Minister of Finance
- In office 1968–1970
- President: Seretse Khama
- Preceded by: Quett Masire
- Succeeded by: Quett Masire

Personal details
- Born: 1914 Bulawayo, Rhodesia (now Zimbabwe)
- Died: 1990 (aged 75–76) Botswana
- Party: Botswana Democratic Party

= James G. Haskins =

Botswanan politician (1914–1990)

James George Haskins (1914–1990) was a Rhodesian-born politician and businessman from Botswana.

==Biography==
Haskins was born in Bulawayo, Southern Rhodesia. His father was James Haskins from Bristol who ran a coffee business in the Tati Concessions Land and later a trading store chain headquartered in Francistown. Haskins founded the Francistown Chamber of Commerce.

Haskins entered politics in 1948 as a member of the European Advisory Council. He was a member of the Legislative Council of Bechuanaland between 1961 and 1964. He was a member of the Bechuanaland Democratic Party.

Haskins could be considered a spokesperson of the white community in Botswana and an advocate for Botswana's independence.

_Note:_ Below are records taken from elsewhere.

(** [s.split(sep)] for a separator of one character: the pieces between
    the separators, so that a text of [k] separators has [k + 1] pieces. *)
Fixpoint split (sep : ascii) (s : string) : list string :=
  match s with
  | EmptyString => [EmptyString]
  | String c r =>
      if Ascii.eqb c sep then EmptyString :: split sep r
      else match split sep r with
           | h :: t => String c h :: t
           | [] => [String c EmptyString]
           end
  end.

(** Whether the character [c] occurs in [s]. *)
Fixpoint contains (c : ascii) (s : string) : bool :=
  match s with
  | EmptyString => false
  | String d r => Ascii.eqb d c || contains c r
  end.

(** The lower case of a code unit below 256: the capital letters are A to
    Z and, in the upper half, U+00C0 to U+00DE without the multiplication
    sign U+00D7; each has its small letter 32 places on. *)
Definition lower_char (c : ascii) : ascii :=
  let n := nat_of_ascii c in
  if ((65 <=? n) && (n <=? 90))%nat then ascii_of_nat (n + 32)
  else if ((192 <=? n) && (n <=? 222) && negb (n =? 215))%nat then ascii_of_nat (n + 32)
  else c.

(** [s.toLowerCase()] *)
Fixpoint toLowerCase (s : string) : string :=
  match s with
  | EmptyString => EmptyString
  | String c r => String (lower_char c) (toLowerCase r)
  end.

(** [a.slice(-n)] on an array: the last [n] elements, all of them when the
    array is shorter (the start index [len - n] is clamped at 0). *)
Definition slice_last {A} (n : nat) (a : list A) : list A :=
  drop (length a - n)%nat a.

End Js.

(* ===================================================================== *)
(** * JSON values and the few operations of JavaScript applied to them *)
(* ===================================================================== *)

#[warnings="-register-all"]
Inductive json : Type :=
| JNull
| JBool (b : bool)
| JNum (n : Z)
| JStr (s : string)
| JArr (items : list json)
| JObj (fields : list (string * json)).

(** A JavaScript value read from parsed JSON: [None] is [undefined]. *)
Definition js_value := option json.

Inductive JsError : Type :=
| Error (message : string)        (* new Error(message) *)
| TypeError (message : string)    (* raised by the platform *)
| SyntaxError (message : string). (* raised by JSON.parse *)

(** [e.message] *)
Definition message_of (e : JsError) : string :=
  match e with Error m | TypeError m | SyntaxError m => m end.

Fixpoint lookup_field (k : string) (fields : list (string * json)) : js_value :=
  match fields with
  | [] => None
  | (k', v) :: rest => if String.eqb k k' then Some v else lookup_field k rest
  end.

(** [v.k] for one of the keys the client reads ([detail], [type], [data],
    [documents]): reading a property of [null] raises a [TypeError], an
    object yields its field or [undefined], and no other JSON value has a
    property of one of these names. *)
Definition get_prop (v : json) (k : string) : JsError + js_value :=
  match v with
  | JNull => inl (TypeError ("Cannot read properties of null (reading '" +:+ k +:+ "')"))
  | JObj fields => inr (lookup_field k fields)
  | _ => inr None
  end.
(** * Simon Says on the STM32F411: the game loop of [Core/Src/main.cpp]

    The firmware is one polling loop around a five-state machine.  It talks
    to the board only through the HAL: it reads input pins, writes and
    toggles output pins, sleeps and reads the millisecond tick.  The model
    below keeps that shape: every HAL call is a primitive of a small state
    monad, the board's inputs are a recorded list of samples (one per pin
    read), and every HAL call leaves an event in a trace. *)

From Stdlib Require Import ZArith List Bool Lia.
From stdpp Require Import base list.
Import ListNotations.

Local Open Scope Z_scope.

(** ** Compile-time constants ([main.cpp], lines 10-27) *)

Definition MAX_LEVEL : Z := 5.
Definition GAME_SPEED_MS : Z := 500.
Definition ERROR_BLINK_MS : Z := 200.
Definition WIN_ANIMATION_MS : Z := 100.
Definition BUTTON_COUNT : Z := 4.
Definition LED_COUNT : Z := 4.

(** Pin masks of the STM32 HAL ([stm32f4xx_hal_gpio.h], pulled in through
    [main.h]): pin [k] is the bit [1 << k] of a 16-bit port register. *)
Definition GPIO_PIN_0 : Z := 0x0001.
Definition GPIO_PIN_3 : Z := 0x0008.
Definition GPIO_PIN_4 : Z := 0x0010.
Definition GPIO_PIN_5 : Z := 0x0020.
Definition GPIO_PIN_6 : Z := 0x0040.

Definition led_pins : list Z := [GPIO_PIN_3; GPIO_PIN_4; GPIO_PIN_5; GPIO_PIN_6].
Definition button_pins : list Z := [GPIO_PIN_3; GPIO_PIN_4; GPIO_PIN_5; GPIO_PIN_6].

Inductive GPIO_Port : Type := GPIOA | GPIOB.
Inductive GPIO_PinState : Type := GPIO_PIN_RESET | GPIO_PIN_SET.

(** [START_GPIO_Port] and [START_Pin] come from the generated [main.h]; the
    README's pinout puts the Start button on PA0. *)
Definition START_GPIO_Port : GPIO_Port := GPIOA.
Definition START_Pin : Z := GPIO_PIN_0.

Inductive GameState : Type := IDLE | SIMON_SAYS | PLAYER_SAYS | GAME_OVER | WIN.

(** ** Fixed-width integers *)

Definition to_uint8 (z : Z) : Z := z mod 2 ^ 8.
Definition to_uint32 (z : Z) : Z := z mod 2 ^ 32.
Definition to_int8 (z : Z) : Z := (z + 2 ^ 7) mod 2 ^ 8 - 2 ^ 7.

(** ** The random source

    [main.cpp] declares [std::mt19937 generator] and
    [std::uniform_int_distribution<uint32_t> distrib(0, 3)], both of the C++
    standard library.  The game only needs three operations of them. *)

Class Urbg : Type := {
  engine : Type;
  (** [std::mt19937 generator;] the default-constructed global *)
  engine_default : engine;
  (** [generator.seed(value)] *)
  engine_seed : Z -> engine;
  (** [distrib(generator)]: the value drawn and the advanced engine *)
  distrib : engine -> Z * engine
}.

(** What the C++ standard promises of [uniform_int_distribution(0, 3)]. *)
Definition distrib_in_range (U : Urbg) : Prop :=
  forall g : engine, 0 <= fst (distrib g) <= 3.

(** The engine the firmware links: the 32-bit Mersenne Twister of
    [rand.eng.mers] with the [mt19937] parameters, and libstdc++'s
    downscaling of a 32-bit engine to a range of four values. *)
Module Mt19937.

Record state : Type := mk { x : list Z; p : nat }.

Fixpoint fill (prev : Z) (i : Z) (count : nat) : list Z :=
  match count with
  | O => []
  | S c =>
      let v := to_uint32 (1812433253 * Z.lxor prev (Z.shiftr prev 30) + i) in
      v :: fill v (i + 1) c
  end.

Definition seed (value : Z) : state :=
  let x0 := to_uint32 value in
  {| x := x0 :: fill x0 1 623; p := 624 |}.

Definition mix (xk xk1 xkm : Z) : Z :=
  let y := Z.lor (Z.land xk 0x80000000) (Z.land xk1 0x7fffffff) in
  Z.lxor (Z.lxor xkm (Z.shiftr y 1)) (if Z.odd y then 0x9908b0df else 0).

(** The in-place regeneration of all 624 words. *)
Fixpoint gen_rand (count k : nat) (x : list Z) : list Z :=
  match count with
  | O => x
  | S c =>
      let word i := default 0 (x !! (i mod 624)%nat) in
      gen_rand c (S k) (<[k := mix (word k) (word (S k)) (word (k + 397)%nat)]> x)
  end.

Definition temper (z : Z) : Z :=
  let z := Z.lxor z (Z.land (Z.shiftr z 11) 0xffffffff) in
  let z := Z.lxor z (Z.land (to_uint32 (Z.shiftl z 7)) 0x9d2c5680) in
  let z := Z.lxor z (Z.land (to_uint32 (Z.shiftl z 15)) 0xefc60000) in
  Z.lxor z (Z.shiftr z 18).

Definition next (g : state) : Z * state :=
  let g' := if (624 <=? p g)%nat then {| x := gen_rand 624 0 (x g); p := 0 |} else g in
  (temper (default 0 (x g' !! p g')), {| x := x g'; p := S (p g') |}).

(** [uniform_int_distribution<uint32_t>(0, 3)::operator()]: the engine's
    range is all of 32 bits and the target range is 4, so the 64-bit
    product [urng() * 4] is formed and its high word returned (the
    rejection threshold [2^32 mod 4] is 0, no draw is ever rejected). *)
Definition draw (g : state) : Z * state :=
  let (r, g') := next g in
  (Z.shiftr (to_uint32 r * 4) 32, g').

End Mt19937.

#[export] Instance mt19937 : Urbg := {|
  engine := Mt19937.state;
  engine_default := Mt19937.seed 5489;
  engine_seed := Mt19937.seed;
  distrib := Mt19937.draw
|}.

(** ** The board as the firmware sees it *)

(** One reading of the board: what the input data registers of ports A and
    B show, and the tick counter, at the moment of one [HAL_GPIO_ReadPin]. *)
Record Sample : Type := mkSample { at_tick : Z; IDR_A : Z; IDR_B : Z }.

In 1966, he became a member of National Assembly of Botswana. The same year he joined cabinet and held offices of minister of commerce, industry and water affairs, and later minister of finance, of agriculture, and communications. In 1979, Haskins retired from the cabinet and returned to family trading business.

From 1979 to 1989, he served as the Speaker of the National Assembly of Botswana.